Sostegno tecnico UE 2024: risultati, priorità e progetti che rafforzano capacità amministrative, competitività e transizione verde e digitale negli Stati UE.
Introduzione
Lo Strumento di Sostegno Tecnico (Technical Support Instrument – TSI) è un programma dell’Unione europea gestito dalla Commissione europea, progettato per fornire assistenza tecnica agli Stati membri nella progettazione e nell’implementazione delle loro riforme strutturali: l’ho presentato in un precedente articolo.
L’obiettivo principale del TSI è aiutare i paesi dell’Unione a rafforzare la capacità amministrativa e istituzionale per attuare riforme che migliorino la competitività, la crescita sostenibile e la resilienza economica.
Come funziona il TSI?
Il TSI è uno strumento basato sulla domanda, il che significa che gli Stati membri possono richiedere supporto attraverso bandi annuali. Le richieste di assistenza tecnica vengono valutate dalla Commissione europea, che seleziona i progetti in base a criteri di priorità strategica e di impatto potenziale. Una volta approvato, il supporto fornito è su misura per le esigenze specifiche del progetto, e può includere consulenze, scambi di buone pratiche, attività di formazione e sviluppo di capacità.

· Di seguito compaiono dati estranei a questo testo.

(** The session with one more frame. *)
Definition with_frame (s : vtf_vt_session) (l rs : list Z) (buf refcon : Z) : vtf_vt_session :=
  let k := Z.to_nat (vts_pending_count s) in
  s <| vts_pending_image_buffers := Some (<[k := buf]> l) |>
    <| vts_pending_source_frame_refcons := Some (<[k := refcon]> rs) |> <| vts_pending_count := vts_pending_count s + 1 |>.

Lemma with_frame_buffers s l rs buf refcon : vts_pending_image_buffers s = Some l ->
  0 <= vts_pending_count s < len l -> pending_buffers (with_frame s l rs buf refcon) = pending_buffers s ++ [buf].
Proof.
  intros El Hl. unfold pending_buffers. rewrite El. simpl.
  replace (Z.to_nat (vts_pending_count s + 1)) with (S (Z.to_nat (vts_pending_count s))) by lia.
  apply take_insert_end. lia.
Qed.

(** The queue takes over a reference to a buffer. *)
Lemma append_counted own w s l rs buf refcon : counted (refs_of [buf] ⊎ own) w ->
  ob_body <$> gs_heap w !! session = Some (VtSession s) -> typed w buf VTF_TYPE_PIXEL_BUFFER -> buf <> 0 ->
  vts_pending_image_buffers s = Some l -> vts_pending_count s < vts_pending_capacity s ->
  len l = vts_pending_capacity s -> len rs = vts_pending_capacity s ->
  counted own (rebodied session (VtSession (with_frame s l rs buf refcon)) w).
Proof.
  intros Hw Hs Ht Hb El Hslot Hl Hrs. pose proof (session_ok_of _ _ _ _ Hw Hs) as [V1 V2 [Hcnt Hbytes _] V4].
  pose proof (with_frame_buffers s l rs buf refcon El ltac:(lia)) as Epb. set (s2 := with_frame s l rs buf refcon) in *.
  pose proof Hs as (o & Ho & Eo)%fmap_body. pose proof (ho_object _ _ _ _ Hw session o Ho) as [O1 O2 O3 O4 O5 O6].
  eapply counted_give; [exact Hw|exact Ho| | | | |]; rewrite ?Eo; try done.
  - split; simpl; rewrite ?Eo in *; try done. split; try done.
    split; simpl; [lia|done|]. right. do 2 eexists. split_and!; [done..| |]; by rewrite length_insert.
  - cbn [body_fields]. rewrite Epb. change (stored_values s2) with (stored_values s).
    change (vts_pixel_buffer_pool s2) with (vts_pixel_buffer_pool s).
    change (vts_source_image_buffer_attributes s2) with (vts_source_image_buffer_attributes s).
    change (vts_properties s2) with (vts_properties s).
    rewrite (refs_cons _ (stored_values s ++ (_ ++ _) ++ _)), (refs_cons _ (stored_values s ++ pending_buffers s ++ _)), !refs_app.
    clear. multiset_solver.
  - intros q ty Hq Hq0. cbn [typed_fields] in Hq. rewrite Epb, fmap_app in Hq.
    destruct (decide ((q, ty) ∈ typed_fields (VtSession s))) as [Hin|Hin].
    + eapply typed_live; [exact Hw|exact Ho|by rewrite Eo|done].
    + assert ((q, ty) = (buf, VTF_TYPE_PIXEL_BUFFER)) as [= -> ->]; [|by apply Ht].
      cbn [typed_fields] in Hin. change (vts_pixel_buffer_pool s2) with (vts_pixel_buffer_pool s) in Hq. set_solver.
Qed.

Lemma typed_rebodied w s b' p : ob_body <$> gs_heap w !! session = Some (VtSession s) -> p <> 0 ->
  typed w p VTF_TYPE_PIXEL_BUFFER -> typed (rebodied session b' w) p VTF_TYPE_PIXEL_BUFFER.
Proof.
  intros (o' & Ho' & Eo')%fmap_body Hp Ht _. destruct (Ht Hp) as (o & Ho & Eo). exists o.
  rewrite rebodied_others; [done|]. intros ->. simplify_eq. by rewrite Eo' in Eo.
Qed.

Lemma grow_ok n app w buf : usable n app w -> buf <> 0 -> typed w buf VTF_TYPE_PIXEL_BUFFER ->
  exists grew s w', grow_pending session w = Done (grew, w') /\ steady (lib ⊎ app) lib w w' /\
    ob_body <$> gs_heap w' !! session = Some (VtSession s) /\ typed w' buf VTF_TYPE_PIXEL_BUFFER /\
    (grew = true -> has_slot s).
Proof.
  intros U Hb Ht. pose proof (us_counted _ _ _ U) as Hw. pose proof (us_session _ _ _ U) as (s & Hs).
  pose proof (session_ok_of _ _ _ _ Hw Hs) as Hv.
  destruct (grow_run Hmalloc w session s Hs (vo_queue _ Hv)) as (s1 & w1 & Eg & Hslot & Hg & Hw1 & Hq1 & _ & Ep & _).
  destruct (regrown_view s s1 Hg Ep Hq1 Hv) as (Ef & Et & Hv1).
  pose proof (grow_only session w _ _ Eg) as Ro. set (o2 := (grow_spec s (os_of w)).2) in *.
  assert (os_runs (os_of w) (os_of (set_os o2 w))) as Ro2 by (by destruct Hw1 as [[-> _]| ->]).
  assert (steady (lib ⊎ app) lib w (set_os o2 w)) as Q0 by (by apply steady_same).
  eexists _, s1, w1. split; [done|].
  destruct Hw1 as [[-> ->]| ->]; [by split_and!|].
  destruct (put_session_steady _ (set_os o2 w) s s1 (qt_counted _ _ _ _ Q0) Hs Ef Et Hv1) as (_ & Q1 & Hs1).
  split_and!; [by eapply steady_trans|done|by eapply (typed_rebodied (set_os o2 w))|done].
Qed.

Lemma push_ok n app w buf refcon : 0 <= n -> usable (n + 1) app w -> buf <> 0 -> typed w buf VTF_TYPE_PIXEL_BUFFER ->
  gwp pan (vtf_push_pending_image_buffer session buf refcon) (fun _ w' => usable n app w' /\ stays lib w w' /\
    alive_gap w' = alive_gap w /\ typed w' buf VTF_TYPE_PIXEL_BUFFER) w.
Proof.
  intros Hn U Hb Ht. destruct (grow_ok _ _ _ _ U Hb Ht) as (grew & s & w1 & Eg & Q1 & Hs1 & Ht1 & Hslot).
  pose proof (usable_steady _ _ _ _ U Q1) as U1. unfold vtf_push_pending_image_buffer.
  eapply gwp_eq_bind; [exact Eg|]. destruct grew; [change (negb true) with false; cbv iota|].
  2: { apply gwp_ret. destruct U1 as [X1 Xh X2 X3 X4]. split_and!; [|apply Q1|apply Q1|done].
    split; try done. eapply room_mono; [|exact X4]. lia. }
  destruct (retain_chain _ w1 buf n (us_counted _ _ _ U1) (typed_alive _ _ _ Ht1) (us_room _ _ _ U1) Hn) as (Er & Hc2 & Hr2 & _).
  eapply gwp_eq_bind; [exact Er|]. set (w2 := retained buf w1) in *.
  assert (ob_body <$> gs_heap w2 !! session = Some (VtSession s)) as Hs2 by (unfold w2; by rewrite retained_body).
  eapply gwp_eq_bind; [by apply as_session_run|]. specialize (Hslot eq_refl). unfold has_slot in Hslot.
  pose proof (vo_queue _ (session_ok_of _ _ _ _ (us_counted _ _ _ U1) Hs1)) as [Hcnt Hbytes [(E & _)|(l & rs & El & Ers & Hl & Hrs)]]; [lia|].
  rewrite El, Ers. eapply gwp_eq_bind; [apply store_at_run; lia|]. eapply gwp_eq_bind; [apply store_at_run; lia|].
  eapply gwp_eq_bind; [unfold of_rust; rewrite arith_in by (unfold ISIZE_MAX in *; lia); reflexivity|].
  destruct (put_session_run w2 session s (with_frame s l rs buf refcon) Hs2) as [E4 Hs4].
  eapply gwp_eq_bind; [exact E4|]. apply gwp_ret.
  assert (typed w2 buf VTF_TYPE_PIXEL_BUFFER) as Ht2.
  { intros _. destruct (Ht1 Hb) as (o & Ho & Eo). pose proof (retained_body buf buf w1) as E. rewrite Ho in E.
    apply fmap_body in E as (o' & Ho' & Eo'). exists o'. by rewrite Eo'. }
  assert (stays lib w (rebodied session (VtSession (with_frame s l rs buf refcon)) w2)) as St.
  { eapply stays_next; [apply Q1|]. eapply stays_next; [apply retained_stays|].
    eapply rebodied_stays; [exact Hs2|by split|done]. }
  split_and!; [|done| |by eapply typed_rebodied].
  - split; [by apply append_counted| |by eexists| |by apply rebodied_room].
    { unfold w2, retained. by destruct U1. } eapply constants_stay; [apply St|apply U].
  - rewrite rebodied_gap. unfold w2. rewrite retained_gap. apply Q1.
Qed.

Il supporto fornito dal TSI non implica finanziamenti diretti, ma offre competenze e conoscenze specialistiche per facilitare le riforme strutturali. Questo può avvenire attraverso la collaborazione con esperti della Commissione, di altre organizzazioni internazionali o di consulenti esterni.
Progetti finanziati dal TSI nel 2023
Nel 2023, il TSI ha sostenuto 151 nuovi progetti, con un aumento significativo dei progetti che coinvolgono più paesi e regioni. Di questi, il 23% erano progetti multi-paese e il 21% progetti multi-regionali. Questi progetti mirano a risolvere sfide comuni in settori chiave come l’amministrazione pubblica, la governance, la transizione verde e digitale.
Uno degli esempi più significativi è stato il progetto Public Administration Cooperation Exchange (PACE), che ha coinvolto 17 Stati membri e oltre 300 partecipanti, con l’obiettivo di rafforzare le capacità amministrative e favorire lo scambio di migliori pratiche tra le amministrazioni pubbliche europee.
Coinvolgimento dell’Italia nei progetti TSI
L’Italia è stata attivamente coinvolta in diversi progetti sostenuti dal TSI, con particolare attenzione alla modernizzazione delle strutture amministrative e alla promozione della competitività industriale. Tra i progetti di rilevanza che coinvolgono l’Italia si trovano:
- Transizione verde e industria sostenibile: l’Italia ha partecipato a progetti multi-paese che supportano la transizione verso un’industria sostenibile, in linea con il Green Deal europeo. In particolare, sono stati sviluppati strumenti per accelerare il processo di autorizzazione per i progetti di energia rinnovabile;
- Rafforzamento degli ecosistemi industriali: il TSI ha sostenuto lo sviluppo degli ecosistemi industriali per aiutare l’Italia e altri Stati membri a migliorare le capacità produttive e la resilienza delle loro industrie, in particolare in settori chiave come la produzione sostenibile e le tecnologie verdi;
- Digitalizzazione delle Pubbliche Amministrazioni: un altro progetto significativo in cui l’Italia è stata coinvolta riguarda la trasformazione digitale delle amministrazioni pubbliche regionali e locali, con l’obiettivo di migliorare i servizi pubblici e rendere più efficiente la gestione amministrativa.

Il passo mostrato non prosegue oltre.